## PROBLEM DETAILS
A verbatim reproduction of the lines below, from the line containing "Section StableSort." through the line containing "(** [max(l)] and", both ends included, is the whole required output.

--- START ---

(** * AQI analysis scripts: a shallow embedding and its properties

    The three scripts of the repository ([aqi_monitor.py],
    [aqi_map_visualization.py], [distance_analysis.py]) are embedded as
    Rocq functions.

    - Python [int] is [Z]; a nullable integer is [option Z].
    - A Python [dict] is an association list in insertion order, read
      with [dict_get] / [dict_getitem] and written with [dict_set].
    - A raised exception is the [Raise] branch of [result].
    - A [pandas] data frame is the list of its rows, a missing cell
      is [NaN].
    - A float that arrives in the JSON response is a binary64 number
      ([PrimFloat.float]).  The arithmetic on floats is exact: means and
      medians of integers are rationals ([Q]), distances are real
      numbers ([R]); rounding errors are not part of the model.
    - Console output is modelled where a property depends on it (the
      report of [run_monitoring]); files and plots are not. *)

From Stdlib Require Import Floats.
From Stdlib Require Import Bool List String Ascii ZArith QArith Qround Lia.
From Stdlib Require Import Permutation Sorted.
From Stdlib Require Import Reals Lra.
Import ListNotations.

Open Scope string_scope.
Open Scope Z_scope.
Open Scope list_scope.

(** ** Exceptions *)

Inductive exn : Type :=
| ValueError
| TypeError
| OverflowError
| KeyError
| ZeroDivisionError.

Inductive result (A : Type) : Type :=
| Ok (a : A)
| Raise (e : exn).

Arguments Ok {A} a.
Arguments Raise {A} e.

Definition bind {A B : Type} (m : result A) (k : A -> result B) : result B :=
  match m with
  | Ok a => k a
  | Raise e => Raise e
  end.

Notation "x <- m ;; k" := (bind m (fun x => k))
  (at level 61, m at next level, right associativity).

Definition raises {A : Type} (m : result A) : Prop :=
  exists e, m = Raise e.

(** ** Python dictionaries *)

Section Dict.
Context {V : Type}.

Definition dict : Type := list (string * V).

(** [d.get(k)] *)
Fixpoint dict_get (d : dict) (k : string) : option V :=
  match d with
  | [] => None
  | (k', v) :: d' => if String.eqb k' k then Some v else dict_get d' k
  end.

(** [d[k]] *)
Definition dict_getitem (d : dict) (k : string) : result V :=
  match dict_get d k with
  | Some v => Ok v
  | None => Raise KeyError
  end.

(** [d[k] = v]: an existing key keeps its position, a new key goes last. *)
Fixpoint dict_set (d : dict) (k : string) (v : V) : dict :=
  match d with
  | [] => [(k, v)]
  | (k', v') :: d' =>
      if String.eqb k' k then (k', v) :: d' else (k', v') :: dict_set d' k v
  end.

Definition dict_keys (d : dict) : list string := map fst d.
Definition dict_values (d : dict) : list V := map snd d.
End Dict.

Arguments dict V : clear implicits.

(** ** Lists: Python's stable sort and the numeric built-ins *)

Section StableSort.
Context {A : Type}.
(** [precedes a b]: [a] may stand before [b] in the sorted list. *)
Variable precedes : A -> A -> bool.

Fixpoint insert_sorted (x : A) (l : list A) : list A :=
  match l with
  | [] => [x]
  | y :: l' => if precedes x y then x :: y :: l' else y :: insert_sorted x l'
  end.

(** [list.sort] is stable: an element is put before the elements of the
    sorted tail that it may precede, so equal keys keep their order. *)
Fixpoint stable_sort (l : list A) : list A :=
  match l with
  | [] => []
  | x :: l' => insert_sorted x (stable_sort l')
  end.
End StableSort.

Definition sum_Z (l : list Z) : Z := fold_right Z.add 0 l.
Definition sum_nat (l : list nat) : nat := fold_right Nat.add 0%nat l.

(** [max(l)] and [min(l)]: [ValueError] on an empty sequence. *)
Definition py_max (l : list Z) : result Z :=
  match l with
  | [] => Raise ValueError
  | x :: l' => Ok (fold_left Z.max l' x)
  end.

Definition py_min (l : list Z) : result Z :=
  match l with
  | [] => Raise ValueError
  | x :: l' => Ok (fold_left Z.min l' x)
  end.

(** [a / b] on integers: true division, the quotient taken exactly.
    Python rounds the quotient to binary64 and raises [OverflowError]
    when it is beyond the binary64 range; neither is modelled, and the
    general statements on the mean and the percentage bound the AQI
    values so that neither shows. *)
Definition py_truediv (a b : Z) : result Q :=
  if b =? 0 then Raise ZeroDivisionError
  else Ok (Qdiv (inject_Z a) (inject_Z b)).

(** [x < y] between numbers, either of which may be an integer or a
    float: the comparison of the two values. *)
Definition Qlt_bool (x y : Q) : bool := negb (Qle_bool y x).

(** Round half to even, on an exact rational. *)
Definition Qrint (q : Q) : Z :=
  let f := Qfloor q in
  match Qcompare (q - inject_Z f) (1 # 2) with
  | Lt => f
  | Gt => f + 1
  | Eq => if Z.even f then f else f + 1
  end.

(** [round(q, 1)] *)
Definition round1 (q : Q) : Q := Qred (inject_Z (Qrint (q * inject_Z 10)) / inject_Z 10).

(** Truncation toward zero, the integer part taken by [int(x)]. *)
Definition Qtrunc (q : Q) : Z := Z.quot (Qnum q) (Zpos (Qden q)).

(** ** Data frames read back from the CSV exports

    A frame is the list of its rows.  A cell is a value or [NaN], which
    is what an empty CSV field reads back as.  The [aqi] column holds
    integers; coordinates are floats, taken as real numbers, so that an
    infinite coordinate cell has no counterpart here. *)

Module DataFrame.

Inductive cell (A : Type) : Type :=
| NaN
| Val (a : A).

Arguments NaN {A}.
Arguments Val {A} a.

Record row : Type := mk_row {
  site_name : string;
  county : string;
  aqi : cell Z;
  latitude : cell R;
  longitude : cell R
}.

Definition t : Type := list row.

Definition isna {A : Type} (c : cell A) : bool :=
  match c with NaN => true | Val _ => false end.

(** [df['aqi'].isna()] *)
Definition aqi_isna (r : row) : bool := isna (aqi r).

(** [df['aqi'].notna()] *)
Definition aqi_notna (r : row) : bool := negb (isna (aqi r)).

(** [(df['aqi'] >= min_val) & (df['aqi'] <= max_val)]; a comparison
    with [NaN] is false. *)
Definition aqi_between (min_val max_val : Z) (r : row) : bool :=
  match aqi r with
  | Val v => (min_val <=? v) && (v <=? max_val)
  | NaN => false
  end.

(** [df[df['aqi'].notna()]['aqi']] *)
Definition valid_aqi (df : t) : list Z :=
  flat_map (fun r => match aqi r with Val v => [v] | NaN => [] end)
           (filter aqi_notna df).

(** [Series.max()], [Series.min()]: [NaN] on an empty series. *)
Definition series_max (s : list Z) : cell Z :=
  match s with [] => NaN | x :: s' => Val (fold_left Z.max s' x) end.

Definition series_min (s : list Z) : cell Z :=
  match s with [] => NaN | x :: s' => Val (fold_left Z.min s' x) end.

(** [Series.mean()], taken exactly: the binary64 rounding of pandas is
    left out. *)
Definition series_mean (s : list Z) : cell Q :=
  match s with
  | [] => NaN
  | _ => Val (Qred (inject_Z (sum_Z s) / inject_Z (Z.of_nat (List.length s))))
  end.

(** [Series.median()]: the middle value of the sorted series, or the
    mean of the two middle values, taken exactly.  It is the binary64
    median of pandas when the values are integers of magnitude at most
    2^52. *)
Definition series_median (s : list Z) : cell Q :=
  match s with
  | [] => NaN
  | _ =>
      let sorted := stable_sort Z.leb s in
      let n := List.length sorted in
      let hi := nth (n / 2)%nat sorted 0 in
      if Nat.even n
      then let lo := nth (n / 2 - 1)%nat sorted 0 in
           Val (Qred (inject_Z (lo + hi) / inject_Z 2))
      else Val (inject_Z hi)
  end.

(** [int(x)]: [ValueError] on [NaN], truncation otherwise. *)
Definition int_of_cell (x : cell Z) : result Z :=
  match x with Val v => Ok v | NaN => Raise ValueError end.

Definition int_of_float_cell (x : cell Q) : result Z :=
  match x with Val q => Ok (Qtrunc q) | NaN => Raise ValueError end.

(** [round(x, 1)]: [NaN] stays [NaN]. *)
Definition round1_cell (x : cell Q) : cell Q :=
  match x with Val q => Val (round1 q) | NaN => NaN end.

End DataFrame.

(** ** [aqi_map_visualization.py]: the classifier *)

Module AQIMapVisualizer.

Definition aqi_colors : dict string :=
  [ ("good", "#00E400");
    ("moderate", "#FFFF00");
    ("unhealthy_sensitive", "#FF7E00");
    ("unhealthy", "#FF0000");
    ("very_unhealthy", "#8F3F97");
    ("hazardous", "#7E0023") ].

Definition aqi_ranges : dict (Z * Z) :=
  [ ("good", (0, 50));
    ("moderate", (51, 100));
    ("unhealthy_sensitive", (101, 150));
    ("unhealthy", (151, 200));
    ("very_unhealthy", (201, 300));
    ("hazardous", (301, 500)) ].

Definition aqi_labels : dict string :=
  [ ("good", "良好 (0-50)");
    ("moderate", "普通 (51-100)");
    ("unhealthy_sensitive", "對敏感族群不健康 (101-150)");
    ("unhealthy", "對所有族群不健康 (151-200)");
    ("very_unhealthy", "非常不健康 (201-300)");
    ("hazardous", "危害 (301-500)") ].

(** [min_val <= aqi_value <= max_val] *)
Definition in_range (rng : Z * Z) (aqi_value : Z) : bool :=
  (fst rng <=? aqi_value) && (aqi_value <=? snd rng).

(** The [for category, (min_val, max_val) in ranges.items()] loop shared
    by [get_aqi_color] and [get_aqi_category]: the first matching range
    returns [table[category]], falling off the end returns [fallback]. *)
Fixpoint scan (ranges : dict (Z * Z)) (table : dict string)
    (fallback : string) (aqi_value : Z) : result string :=
  match ranges with
  | [] => Ok fallback
  | (category, rng) :: rest =>
      if in_range rng aqi_value then dict_getitem table category
      else scan rest table fallback aqi_value
  end.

--- END ---

## SOLUTION FOR THIS PROBLEM
Section StableSort.
Context {A : Type}.
(** [precedes a b]: [a] may stand before [b] in the sorted list. *)
Variable precedes : A -> A -> bool.

Fixpoint insert_sorted (x : A) (l : list A) : list A :=
  match l with
  | [] => [x]
  | y :: l' => if precedes x y then x :: y :: l' else y :: insert_sorted x l'
  end.

(** [list.sort] is stable: an element is put before the elements of the
    sorted tail that it may precede, so equal keys keep their order. *)
Fixpoint stable_sort (l : list A) : list A :=
  match l with
  | [] => []
  | x :: l' => insert_sorted x (stable_sort l')
  end.
End StableSort.

Definition sum_Z (l : list Z) : Z := fold_right Z.add 0 l.
Definition sum_nat (l : list nat) : nat := fold_right Nat.add 0%nat l.

(** [max(l)] and [min(l)]: [ValueError] on an empty sequence. *)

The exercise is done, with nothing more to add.